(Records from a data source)
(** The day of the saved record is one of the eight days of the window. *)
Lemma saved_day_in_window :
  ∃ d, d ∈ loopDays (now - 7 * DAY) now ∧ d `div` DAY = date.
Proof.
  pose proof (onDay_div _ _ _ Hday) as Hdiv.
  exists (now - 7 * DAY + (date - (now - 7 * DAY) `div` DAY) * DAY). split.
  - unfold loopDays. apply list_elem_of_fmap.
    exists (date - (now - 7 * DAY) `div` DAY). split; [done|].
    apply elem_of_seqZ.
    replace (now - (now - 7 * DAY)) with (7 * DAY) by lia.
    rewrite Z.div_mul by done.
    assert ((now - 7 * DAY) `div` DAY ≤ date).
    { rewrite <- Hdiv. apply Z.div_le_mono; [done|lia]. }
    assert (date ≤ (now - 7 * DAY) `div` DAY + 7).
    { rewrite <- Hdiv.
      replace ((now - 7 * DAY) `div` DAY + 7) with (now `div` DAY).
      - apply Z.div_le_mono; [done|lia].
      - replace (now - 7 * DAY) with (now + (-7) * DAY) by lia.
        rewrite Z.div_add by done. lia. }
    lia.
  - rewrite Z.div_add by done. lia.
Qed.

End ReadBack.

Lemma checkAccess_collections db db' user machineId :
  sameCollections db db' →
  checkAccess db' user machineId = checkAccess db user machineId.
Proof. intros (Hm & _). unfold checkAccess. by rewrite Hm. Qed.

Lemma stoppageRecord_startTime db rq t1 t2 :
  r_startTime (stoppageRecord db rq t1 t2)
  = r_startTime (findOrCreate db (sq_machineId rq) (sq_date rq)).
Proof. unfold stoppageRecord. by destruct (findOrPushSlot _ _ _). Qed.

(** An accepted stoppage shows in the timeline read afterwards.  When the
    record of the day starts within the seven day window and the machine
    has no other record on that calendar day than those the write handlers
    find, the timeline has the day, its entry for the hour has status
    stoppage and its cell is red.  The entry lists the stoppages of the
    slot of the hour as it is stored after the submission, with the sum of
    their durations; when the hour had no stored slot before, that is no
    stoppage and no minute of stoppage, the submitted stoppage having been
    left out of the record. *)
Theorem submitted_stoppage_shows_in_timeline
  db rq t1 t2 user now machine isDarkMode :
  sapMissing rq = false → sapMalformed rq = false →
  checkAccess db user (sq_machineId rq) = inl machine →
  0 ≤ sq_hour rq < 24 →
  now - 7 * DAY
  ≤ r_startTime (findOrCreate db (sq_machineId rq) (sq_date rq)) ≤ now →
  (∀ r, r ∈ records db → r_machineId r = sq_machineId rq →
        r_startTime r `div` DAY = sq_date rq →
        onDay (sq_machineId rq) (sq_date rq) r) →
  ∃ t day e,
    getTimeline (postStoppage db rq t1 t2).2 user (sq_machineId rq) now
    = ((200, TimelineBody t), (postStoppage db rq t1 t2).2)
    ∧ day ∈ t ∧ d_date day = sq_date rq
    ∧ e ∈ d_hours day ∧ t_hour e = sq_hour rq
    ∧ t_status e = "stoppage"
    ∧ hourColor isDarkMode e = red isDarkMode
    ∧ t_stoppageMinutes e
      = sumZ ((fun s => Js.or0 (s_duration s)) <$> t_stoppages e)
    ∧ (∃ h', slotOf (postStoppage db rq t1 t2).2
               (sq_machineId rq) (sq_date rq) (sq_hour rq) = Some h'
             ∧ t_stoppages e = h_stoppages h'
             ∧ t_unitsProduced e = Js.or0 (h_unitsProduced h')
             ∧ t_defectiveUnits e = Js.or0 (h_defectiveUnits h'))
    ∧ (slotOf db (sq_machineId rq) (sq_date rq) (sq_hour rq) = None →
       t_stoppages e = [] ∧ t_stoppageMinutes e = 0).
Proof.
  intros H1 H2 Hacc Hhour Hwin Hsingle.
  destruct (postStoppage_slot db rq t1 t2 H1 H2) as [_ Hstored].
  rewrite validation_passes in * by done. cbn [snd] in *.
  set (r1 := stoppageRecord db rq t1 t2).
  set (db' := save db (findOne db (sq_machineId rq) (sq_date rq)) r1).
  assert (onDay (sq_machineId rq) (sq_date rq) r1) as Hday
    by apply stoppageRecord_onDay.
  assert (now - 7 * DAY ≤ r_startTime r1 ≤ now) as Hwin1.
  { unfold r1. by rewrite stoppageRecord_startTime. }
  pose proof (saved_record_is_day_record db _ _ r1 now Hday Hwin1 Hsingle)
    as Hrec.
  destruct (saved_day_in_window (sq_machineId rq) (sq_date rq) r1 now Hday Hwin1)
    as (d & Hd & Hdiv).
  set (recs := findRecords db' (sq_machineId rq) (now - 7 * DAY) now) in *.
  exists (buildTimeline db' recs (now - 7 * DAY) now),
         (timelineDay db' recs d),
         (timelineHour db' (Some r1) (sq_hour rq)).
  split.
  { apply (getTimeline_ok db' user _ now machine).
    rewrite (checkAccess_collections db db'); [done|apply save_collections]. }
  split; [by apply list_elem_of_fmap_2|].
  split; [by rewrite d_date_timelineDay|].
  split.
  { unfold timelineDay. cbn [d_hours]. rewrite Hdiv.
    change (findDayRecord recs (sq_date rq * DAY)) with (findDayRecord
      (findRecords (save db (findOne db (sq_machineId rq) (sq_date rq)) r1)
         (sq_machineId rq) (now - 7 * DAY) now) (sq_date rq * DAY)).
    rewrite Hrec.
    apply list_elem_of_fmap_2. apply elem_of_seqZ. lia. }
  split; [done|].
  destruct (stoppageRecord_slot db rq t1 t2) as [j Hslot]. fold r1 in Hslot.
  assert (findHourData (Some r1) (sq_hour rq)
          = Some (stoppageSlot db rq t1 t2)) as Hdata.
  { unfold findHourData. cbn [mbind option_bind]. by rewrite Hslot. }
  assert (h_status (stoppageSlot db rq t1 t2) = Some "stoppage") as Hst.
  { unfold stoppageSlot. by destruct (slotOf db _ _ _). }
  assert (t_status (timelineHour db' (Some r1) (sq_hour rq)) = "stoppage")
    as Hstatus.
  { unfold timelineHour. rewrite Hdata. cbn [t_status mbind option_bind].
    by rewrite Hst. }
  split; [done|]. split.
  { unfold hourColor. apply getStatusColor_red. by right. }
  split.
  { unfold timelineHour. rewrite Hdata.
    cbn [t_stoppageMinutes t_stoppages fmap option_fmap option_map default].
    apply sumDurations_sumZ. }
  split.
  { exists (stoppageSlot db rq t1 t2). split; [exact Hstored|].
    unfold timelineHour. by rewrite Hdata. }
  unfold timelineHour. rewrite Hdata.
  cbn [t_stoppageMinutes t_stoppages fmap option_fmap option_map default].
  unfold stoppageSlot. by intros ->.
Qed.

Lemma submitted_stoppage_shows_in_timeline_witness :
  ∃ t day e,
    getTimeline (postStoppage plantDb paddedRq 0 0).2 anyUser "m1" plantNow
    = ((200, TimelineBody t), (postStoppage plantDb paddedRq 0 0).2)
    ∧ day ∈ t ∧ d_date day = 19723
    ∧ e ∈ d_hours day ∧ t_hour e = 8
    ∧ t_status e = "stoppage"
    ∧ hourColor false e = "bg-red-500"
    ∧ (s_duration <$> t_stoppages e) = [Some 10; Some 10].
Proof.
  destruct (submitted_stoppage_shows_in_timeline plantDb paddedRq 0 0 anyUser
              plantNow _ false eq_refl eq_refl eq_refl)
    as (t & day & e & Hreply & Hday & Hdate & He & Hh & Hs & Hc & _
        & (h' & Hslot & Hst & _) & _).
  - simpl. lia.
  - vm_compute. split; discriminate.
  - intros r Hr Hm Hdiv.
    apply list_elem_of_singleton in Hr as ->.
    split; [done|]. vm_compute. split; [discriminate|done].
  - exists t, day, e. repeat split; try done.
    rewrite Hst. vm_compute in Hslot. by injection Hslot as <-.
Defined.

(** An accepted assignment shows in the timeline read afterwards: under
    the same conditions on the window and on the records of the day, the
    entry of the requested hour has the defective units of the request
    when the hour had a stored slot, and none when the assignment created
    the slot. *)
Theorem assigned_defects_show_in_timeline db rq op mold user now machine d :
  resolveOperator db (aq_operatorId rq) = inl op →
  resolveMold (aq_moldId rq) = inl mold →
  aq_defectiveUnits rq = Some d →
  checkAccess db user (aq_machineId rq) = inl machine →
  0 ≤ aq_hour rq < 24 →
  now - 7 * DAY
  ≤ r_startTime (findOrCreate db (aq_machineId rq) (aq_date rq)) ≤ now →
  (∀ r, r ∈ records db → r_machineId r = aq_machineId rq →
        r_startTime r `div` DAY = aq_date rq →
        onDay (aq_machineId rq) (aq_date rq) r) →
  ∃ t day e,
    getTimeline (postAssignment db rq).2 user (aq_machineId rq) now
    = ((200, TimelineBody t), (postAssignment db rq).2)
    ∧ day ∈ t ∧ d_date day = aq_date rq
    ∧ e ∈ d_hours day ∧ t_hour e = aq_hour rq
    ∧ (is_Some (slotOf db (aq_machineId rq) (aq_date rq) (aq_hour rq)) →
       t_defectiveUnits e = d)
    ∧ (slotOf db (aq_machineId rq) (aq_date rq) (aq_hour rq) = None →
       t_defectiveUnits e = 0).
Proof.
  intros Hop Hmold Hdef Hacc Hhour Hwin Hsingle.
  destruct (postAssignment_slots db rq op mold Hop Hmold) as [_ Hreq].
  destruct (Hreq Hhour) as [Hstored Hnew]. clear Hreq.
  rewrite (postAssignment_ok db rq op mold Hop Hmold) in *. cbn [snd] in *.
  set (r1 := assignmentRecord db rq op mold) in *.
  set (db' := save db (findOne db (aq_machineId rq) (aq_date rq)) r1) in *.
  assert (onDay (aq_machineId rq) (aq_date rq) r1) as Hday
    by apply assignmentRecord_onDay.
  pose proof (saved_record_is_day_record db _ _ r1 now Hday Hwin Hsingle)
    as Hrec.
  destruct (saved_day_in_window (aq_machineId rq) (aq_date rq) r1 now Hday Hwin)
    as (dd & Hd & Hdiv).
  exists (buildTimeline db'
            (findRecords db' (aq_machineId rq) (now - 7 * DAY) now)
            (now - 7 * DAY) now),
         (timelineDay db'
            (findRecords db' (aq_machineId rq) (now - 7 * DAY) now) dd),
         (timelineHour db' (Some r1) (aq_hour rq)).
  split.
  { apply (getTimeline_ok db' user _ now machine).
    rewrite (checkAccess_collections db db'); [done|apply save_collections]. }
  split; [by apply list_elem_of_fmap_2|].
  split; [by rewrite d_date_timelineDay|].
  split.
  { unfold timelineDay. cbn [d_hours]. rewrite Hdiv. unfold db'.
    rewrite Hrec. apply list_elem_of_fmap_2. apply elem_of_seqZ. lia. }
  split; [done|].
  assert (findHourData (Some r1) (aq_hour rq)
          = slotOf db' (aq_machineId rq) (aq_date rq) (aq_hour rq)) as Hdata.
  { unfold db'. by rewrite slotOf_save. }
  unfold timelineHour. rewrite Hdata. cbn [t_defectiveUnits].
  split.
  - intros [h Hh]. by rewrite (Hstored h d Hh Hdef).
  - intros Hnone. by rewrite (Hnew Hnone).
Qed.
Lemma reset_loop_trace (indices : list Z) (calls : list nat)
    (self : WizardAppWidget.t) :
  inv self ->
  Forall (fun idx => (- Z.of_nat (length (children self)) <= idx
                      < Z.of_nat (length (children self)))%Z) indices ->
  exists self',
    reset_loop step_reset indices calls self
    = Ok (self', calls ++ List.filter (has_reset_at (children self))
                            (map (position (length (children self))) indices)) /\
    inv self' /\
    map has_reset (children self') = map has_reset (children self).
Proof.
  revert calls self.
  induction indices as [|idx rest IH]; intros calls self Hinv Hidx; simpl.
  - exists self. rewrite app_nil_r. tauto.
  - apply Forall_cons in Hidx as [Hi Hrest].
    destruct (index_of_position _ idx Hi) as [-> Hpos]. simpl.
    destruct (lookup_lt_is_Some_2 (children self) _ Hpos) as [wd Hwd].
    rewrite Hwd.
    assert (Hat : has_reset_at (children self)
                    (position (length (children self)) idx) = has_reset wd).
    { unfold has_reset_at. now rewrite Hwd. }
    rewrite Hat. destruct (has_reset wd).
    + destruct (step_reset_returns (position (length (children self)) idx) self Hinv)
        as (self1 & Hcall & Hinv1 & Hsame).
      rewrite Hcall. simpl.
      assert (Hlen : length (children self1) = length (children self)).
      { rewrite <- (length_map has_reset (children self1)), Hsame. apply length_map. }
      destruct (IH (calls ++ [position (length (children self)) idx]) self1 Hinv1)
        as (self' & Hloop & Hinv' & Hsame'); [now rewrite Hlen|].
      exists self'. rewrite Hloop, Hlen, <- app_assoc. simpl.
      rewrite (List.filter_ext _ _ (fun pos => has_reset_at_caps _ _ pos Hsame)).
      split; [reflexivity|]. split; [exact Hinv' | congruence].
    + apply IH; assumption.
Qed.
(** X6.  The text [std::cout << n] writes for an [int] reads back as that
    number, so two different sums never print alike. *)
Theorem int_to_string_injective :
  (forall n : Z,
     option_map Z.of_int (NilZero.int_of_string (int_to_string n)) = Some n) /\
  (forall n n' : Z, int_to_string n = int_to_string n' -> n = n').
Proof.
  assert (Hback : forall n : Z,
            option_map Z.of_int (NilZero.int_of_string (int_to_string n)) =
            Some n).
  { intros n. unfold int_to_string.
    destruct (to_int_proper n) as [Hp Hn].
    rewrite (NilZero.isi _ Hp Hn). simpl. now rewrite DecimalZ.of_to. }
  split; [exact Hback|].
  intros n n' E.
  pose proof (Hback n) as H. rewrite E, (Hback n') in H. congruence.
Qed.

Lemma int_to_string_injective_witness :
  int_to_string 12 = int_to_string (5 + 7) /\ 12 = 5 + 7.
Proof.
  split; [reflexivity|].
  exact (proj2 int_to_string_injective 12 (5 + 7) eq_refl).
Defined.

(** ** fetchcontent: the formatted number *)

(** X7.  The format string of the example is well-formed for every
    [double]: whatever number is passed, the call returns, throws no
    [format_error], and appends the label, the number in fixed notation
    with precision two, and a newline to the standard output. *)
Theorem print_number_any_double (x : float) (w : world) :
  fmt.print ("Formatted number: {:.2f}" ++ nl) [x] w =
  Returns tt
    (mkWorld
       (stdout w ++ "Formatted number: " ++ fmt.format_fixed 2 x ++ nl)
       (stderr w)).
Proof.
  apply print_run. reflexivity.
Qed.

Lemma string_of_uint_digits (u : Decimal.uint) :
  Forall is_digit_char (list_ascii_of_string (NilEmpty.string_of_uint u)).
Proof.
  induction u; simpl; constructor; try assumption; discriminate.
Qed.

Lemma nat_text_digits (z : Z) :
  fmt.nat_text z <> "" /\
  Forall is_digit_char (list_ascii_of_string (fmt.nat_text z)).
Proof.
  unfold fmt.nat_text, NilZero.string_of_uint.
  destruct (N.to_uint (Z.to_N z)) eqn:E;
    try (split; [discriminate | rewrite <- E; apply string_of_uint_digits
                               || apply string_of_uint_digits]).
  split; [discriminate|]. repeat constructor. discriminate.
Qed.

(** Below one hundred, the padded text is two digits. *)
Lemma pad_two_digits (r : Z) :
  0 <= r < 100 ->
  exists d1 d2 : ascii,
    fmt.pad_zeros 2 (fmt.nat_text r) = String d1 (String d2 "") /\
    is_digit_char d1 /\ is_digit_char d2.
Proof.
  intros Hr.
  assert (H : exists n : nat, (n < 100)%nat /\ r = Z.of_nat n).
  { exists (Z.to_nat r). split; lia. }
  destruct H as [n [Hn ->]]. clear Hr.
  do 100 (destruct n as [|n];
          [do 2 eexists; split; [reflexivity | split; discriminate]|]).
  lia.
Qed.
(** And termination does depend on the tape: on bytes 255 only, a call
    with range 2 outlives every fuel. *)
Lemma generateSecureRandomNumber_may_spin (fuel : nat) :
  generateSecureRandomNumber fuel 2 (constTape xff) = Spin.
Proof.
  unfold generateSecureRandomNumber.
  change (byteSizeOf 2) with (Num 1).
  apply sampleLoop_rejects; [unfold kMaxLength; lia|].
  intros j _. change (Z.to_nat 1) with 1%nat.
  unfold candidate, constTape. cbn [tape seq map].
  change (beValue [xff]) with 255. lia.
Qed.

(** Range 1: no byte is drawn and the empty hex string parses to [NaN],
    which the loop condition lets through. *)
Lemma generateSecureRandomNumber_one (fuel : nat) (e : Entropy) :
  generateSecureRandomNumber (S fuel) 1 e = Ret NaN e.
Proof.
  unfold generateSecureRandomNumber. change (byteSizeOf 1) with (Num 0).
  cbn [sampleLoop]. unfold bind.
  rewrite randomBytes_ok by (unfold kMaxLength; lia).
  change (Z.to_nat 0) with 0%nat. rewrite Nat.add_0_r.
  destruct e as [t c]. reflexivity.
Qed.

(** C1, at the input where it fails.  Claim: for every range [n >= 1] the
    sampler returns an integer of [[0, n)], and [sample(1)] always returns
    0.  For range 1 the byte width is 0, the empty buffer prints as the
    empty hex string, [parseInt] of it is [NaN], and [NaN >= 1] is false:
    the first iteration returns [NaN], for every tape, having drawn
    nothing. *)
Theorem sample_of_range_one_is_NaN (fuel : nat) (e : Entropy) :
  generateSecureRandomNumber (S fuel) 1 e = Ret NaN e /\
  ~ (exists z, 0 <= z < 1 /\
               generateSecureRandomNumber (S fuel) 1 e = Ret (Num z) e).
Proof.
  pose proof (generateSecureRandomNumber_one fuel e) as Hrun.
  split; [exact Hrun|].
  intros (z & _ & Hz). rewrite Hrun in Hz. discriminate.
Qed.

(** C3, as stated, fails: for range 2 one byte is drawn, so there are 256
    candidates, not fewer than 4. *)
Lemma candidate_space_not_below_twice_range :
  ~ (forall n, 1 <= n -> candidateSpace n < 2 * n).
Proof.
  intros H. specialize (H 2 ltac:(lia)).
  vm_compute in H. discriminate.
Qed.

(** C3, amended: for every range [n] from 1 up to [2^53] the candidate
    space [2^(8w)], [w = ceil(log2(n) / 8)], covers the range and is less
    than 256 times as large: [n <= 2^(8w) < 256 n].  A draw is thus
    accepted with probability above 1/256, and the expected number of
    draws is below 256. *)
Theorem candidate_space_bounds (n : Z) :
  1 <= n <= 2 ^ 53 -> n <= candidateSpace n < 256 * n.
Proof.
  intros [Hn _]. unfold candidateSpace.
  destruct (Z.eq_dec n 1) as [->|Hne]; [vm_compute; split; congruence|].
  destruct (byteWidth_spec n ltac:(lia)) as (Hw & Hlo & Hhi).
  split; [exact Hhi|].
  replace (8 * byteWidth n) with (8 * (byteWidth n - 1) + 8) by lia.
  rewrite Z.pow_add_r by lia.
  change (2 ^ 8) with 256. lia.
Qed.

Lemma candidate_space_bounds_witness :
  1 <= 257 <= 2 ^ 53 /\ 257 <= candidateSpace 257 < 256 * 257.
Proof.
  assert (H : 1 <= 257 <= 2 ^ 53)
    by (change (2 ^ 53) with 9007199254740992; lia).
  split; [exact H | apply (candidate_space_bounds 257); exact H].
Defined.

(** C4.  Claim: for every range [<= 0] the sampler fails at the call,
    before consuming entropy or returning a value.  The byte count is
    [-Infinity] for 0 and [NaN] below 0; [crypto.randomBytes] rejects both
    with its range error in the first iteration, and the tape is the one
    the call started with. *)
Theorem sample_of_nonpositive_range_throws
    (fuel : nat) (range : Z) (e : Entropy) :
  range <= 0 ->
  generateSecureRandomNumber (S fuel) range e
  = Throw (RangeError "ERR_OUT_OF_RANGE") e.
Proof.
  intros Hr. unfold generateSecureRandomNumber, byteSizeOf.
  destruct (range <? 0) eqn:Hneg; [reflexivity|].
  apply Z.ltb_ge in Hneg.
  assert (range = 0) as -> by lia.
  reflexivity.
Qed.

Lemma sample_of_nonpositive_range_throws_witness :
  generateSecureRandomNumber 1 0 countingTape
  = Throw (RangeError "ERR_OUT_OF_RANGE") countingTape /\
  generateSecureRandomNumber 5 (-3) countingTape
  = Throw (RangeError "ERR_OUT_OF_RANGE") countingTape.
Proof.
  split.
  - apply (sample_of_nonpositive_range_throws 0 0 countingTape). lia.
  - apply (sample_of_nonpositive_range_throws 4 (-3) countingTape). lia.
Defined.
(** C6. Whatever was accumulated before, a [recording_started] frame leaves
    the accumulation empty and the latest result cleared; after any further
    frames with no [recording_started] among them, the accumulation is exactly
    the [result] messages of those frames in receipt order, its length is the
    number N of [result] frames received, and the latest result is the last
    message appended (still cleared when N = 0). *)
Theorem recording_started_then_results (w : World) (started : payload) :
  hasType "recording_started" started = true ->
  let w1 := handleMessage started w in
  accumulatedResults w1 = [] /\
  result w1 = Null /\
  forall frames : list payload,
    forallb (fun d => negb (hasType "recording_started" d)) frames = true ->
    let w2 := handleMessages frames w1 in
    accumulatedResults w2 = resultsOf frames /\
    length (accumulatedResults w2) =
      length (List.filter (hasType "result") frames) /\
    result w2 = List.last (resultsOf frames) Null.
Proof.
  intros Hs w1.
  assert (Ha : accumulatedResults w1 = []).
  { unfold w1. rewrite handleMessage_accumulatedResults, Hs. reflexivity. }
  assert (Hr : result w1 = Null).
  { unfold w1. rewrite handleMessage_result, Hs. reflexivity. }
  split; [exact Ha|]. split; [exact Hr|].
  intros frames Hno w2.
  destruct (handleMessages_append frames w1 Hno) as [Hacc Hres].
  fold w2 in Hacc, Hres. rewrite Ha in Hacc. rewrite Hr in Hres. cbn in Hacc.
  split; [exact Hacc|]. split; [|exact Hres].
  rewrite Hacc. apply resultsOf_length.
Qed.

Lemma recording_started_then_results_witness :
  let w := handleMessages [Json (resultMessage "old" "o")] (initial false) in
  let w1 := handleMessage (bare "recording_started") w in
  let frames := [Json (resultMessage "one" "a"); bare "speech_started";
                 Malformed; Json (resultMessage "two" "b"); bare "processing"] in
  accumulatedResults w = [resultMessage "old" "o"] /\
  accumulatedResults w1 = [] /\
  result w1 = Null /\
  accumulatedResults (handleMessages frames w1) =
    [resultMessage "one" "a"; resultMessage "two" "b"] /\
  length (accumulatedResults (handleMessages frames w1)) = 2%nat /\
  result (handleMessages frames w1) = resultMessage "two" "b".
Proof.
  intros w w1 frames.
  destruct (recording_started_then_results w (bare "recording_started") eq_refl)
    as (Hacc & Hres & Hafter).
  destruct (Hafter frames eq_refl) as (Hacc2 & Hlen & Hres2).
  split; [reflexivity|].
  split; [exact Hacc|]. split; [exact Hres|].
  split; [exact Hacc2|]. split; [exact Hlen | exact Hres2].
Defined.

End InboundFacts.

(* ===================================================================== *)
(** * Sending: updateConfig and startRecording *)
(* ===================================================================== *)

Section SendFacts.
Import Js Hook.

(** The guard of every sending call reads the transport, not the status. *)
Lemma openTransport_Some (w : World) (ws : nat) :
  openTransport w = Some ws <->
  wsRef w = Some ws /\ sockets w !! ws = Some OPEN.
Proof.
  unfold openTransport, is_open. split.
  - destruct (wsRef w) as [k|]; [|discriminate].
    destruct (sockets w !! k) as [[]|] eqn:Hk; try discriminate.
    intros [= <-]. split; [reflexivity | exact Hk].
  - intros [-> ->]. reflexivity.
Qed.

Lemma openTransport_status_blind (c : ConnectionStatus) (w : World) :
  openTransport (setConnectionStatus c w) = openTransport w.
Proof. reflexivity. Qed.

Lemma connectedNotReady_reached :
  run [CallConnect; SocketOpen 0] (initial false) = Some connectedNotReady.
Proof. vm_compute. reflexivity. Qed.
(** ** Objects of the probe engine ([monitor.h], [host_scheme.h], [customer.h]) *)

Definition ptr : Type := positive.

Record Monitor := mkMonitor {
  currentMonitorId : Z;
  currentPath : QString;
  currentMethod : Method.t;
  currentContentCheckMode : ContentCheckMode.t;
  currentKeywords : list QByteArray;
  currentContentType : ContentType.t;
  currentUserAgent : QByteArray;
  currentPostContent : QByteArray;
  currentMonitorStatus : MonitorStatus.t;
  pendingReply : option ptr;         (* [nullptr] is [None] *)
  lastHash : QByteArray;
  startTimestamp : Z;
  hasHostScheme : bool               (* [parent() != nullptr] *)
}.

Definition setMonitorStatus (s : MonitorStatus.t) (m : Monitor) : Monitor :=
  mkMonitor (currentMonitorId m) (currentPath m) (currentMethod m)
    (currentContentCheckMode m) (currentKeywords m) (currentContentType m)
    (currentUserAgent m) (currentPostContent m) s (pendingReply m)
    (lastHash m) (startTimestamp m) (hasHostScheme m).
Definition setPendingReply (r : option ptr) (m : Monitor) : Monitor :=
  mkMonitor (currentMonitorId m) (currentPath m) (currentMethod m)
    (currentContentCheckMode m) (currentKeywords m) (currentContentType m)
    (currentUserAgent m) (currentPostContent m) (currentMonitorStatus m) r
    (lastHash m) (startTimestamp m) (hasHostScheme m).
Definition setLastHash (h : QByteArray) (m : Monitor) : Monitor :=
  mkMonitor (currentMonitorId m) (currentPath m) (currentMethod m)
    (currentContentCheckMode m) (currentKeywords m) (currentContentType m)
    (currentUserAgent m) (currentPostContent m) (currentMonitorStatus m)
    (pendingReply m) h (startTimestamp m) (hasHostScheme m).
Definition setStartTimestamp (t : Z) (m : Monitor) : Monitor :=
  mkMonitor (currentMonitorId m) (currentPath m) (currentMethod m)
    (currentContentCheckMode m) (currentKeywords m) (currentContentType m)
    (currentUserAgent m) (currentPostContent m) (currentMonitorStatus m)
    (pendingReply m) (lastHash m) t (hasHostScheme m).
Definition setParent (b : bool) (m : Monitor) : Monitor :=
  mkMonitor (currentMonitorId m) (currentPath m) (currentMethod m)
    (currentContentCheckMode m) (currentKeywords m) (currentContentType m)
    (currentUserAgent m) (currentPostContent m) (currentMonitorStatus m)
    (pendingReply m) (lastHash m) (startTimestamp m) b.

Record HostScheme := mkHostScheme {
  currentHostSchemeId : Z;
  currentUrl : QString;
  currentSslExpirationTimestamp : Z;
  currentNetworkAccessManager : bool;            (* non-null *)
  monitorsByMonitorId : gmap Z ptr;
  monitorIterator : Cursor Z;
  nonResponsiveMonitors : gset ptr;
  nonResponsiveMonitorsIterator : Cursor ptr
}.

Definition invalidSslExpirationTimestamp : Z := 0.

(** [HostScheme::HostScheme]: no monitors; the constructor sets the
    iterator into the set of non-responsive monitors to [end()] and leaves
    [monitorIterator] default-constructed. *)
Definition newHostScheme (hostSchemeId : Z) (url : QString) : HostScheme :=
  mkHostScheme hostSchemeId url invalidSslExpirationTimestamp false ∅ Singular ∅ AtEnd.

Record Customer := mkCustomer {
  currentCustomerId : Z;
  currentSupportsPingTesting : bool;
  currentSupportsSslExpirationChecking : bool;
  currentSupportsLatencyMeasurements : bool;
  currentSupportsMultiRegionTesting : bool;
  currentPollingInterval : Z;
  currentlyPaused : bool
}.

◆ **WORK REQUIRED**:
Could you repeat exactly the lines above from the line with "before consuming entropy" up to and including the line with "message appended (still", and only those?

◆ **OUTPUT FOR THIS EXERCISE**:
    before consuming entropy or returning a value.  The byte count is
    [-Infinity] for 0 and [NaN] below 0; [crypto.randomBytes] rejects both
    with its range error in the first iteration, and the tape is the one
    the call started with. *)
Theorem sample_of_nonpositive_range_throws
    (fuel : nat) (range : Z) (e : Entropy) :
  range <= 0 ->
  generateSecureRandomNumber (S fuel) range e
  = Throw (RangeError "ERR_OUT_OF_RANGE") e.
Proof.
  intros Hr. unfold generateSecureRandomNumber, byteSizeOf.
  destruct (range <? 0) eqn:Hneg; [reflexivity|].
  apply Z.ltb_ge in Hneg.
  assert (range = 0) as -> by lia.
  reflexivity.
Qed.

Lemma sample_of_nonpositive_range_throws_witness :
  generateSecureRandomNumber 1 0 countingTape
  = Throw (RangeError "ERR_OUT_OF_RANGE") countingTape /\
  generateSecureRandomNumber 5 (-3) countingTape
  = Throw (RangeError "ERR_OUT_OF_RANGE") countingTape.
Proof.
  split.
  - apply (sample_of_nonpositive_range_throws 0 0 countingTape). lia.
  - apply (sample_of_nonpositive_range_throws 4 (-3) countingTape). lia.
Defined.
(** C6. Whatever was accumulated before, a [recording_started] frame leaves
    the accumulation empty and the latest result cleared; after any further
    frames with no [recording_started] among them, the accumulation is exactly
    the [result] messages of those frames in receipt order, its length is the
    number N of [result] frames received, and the latest result is the last
    message appended (still cleared when N = 0). *)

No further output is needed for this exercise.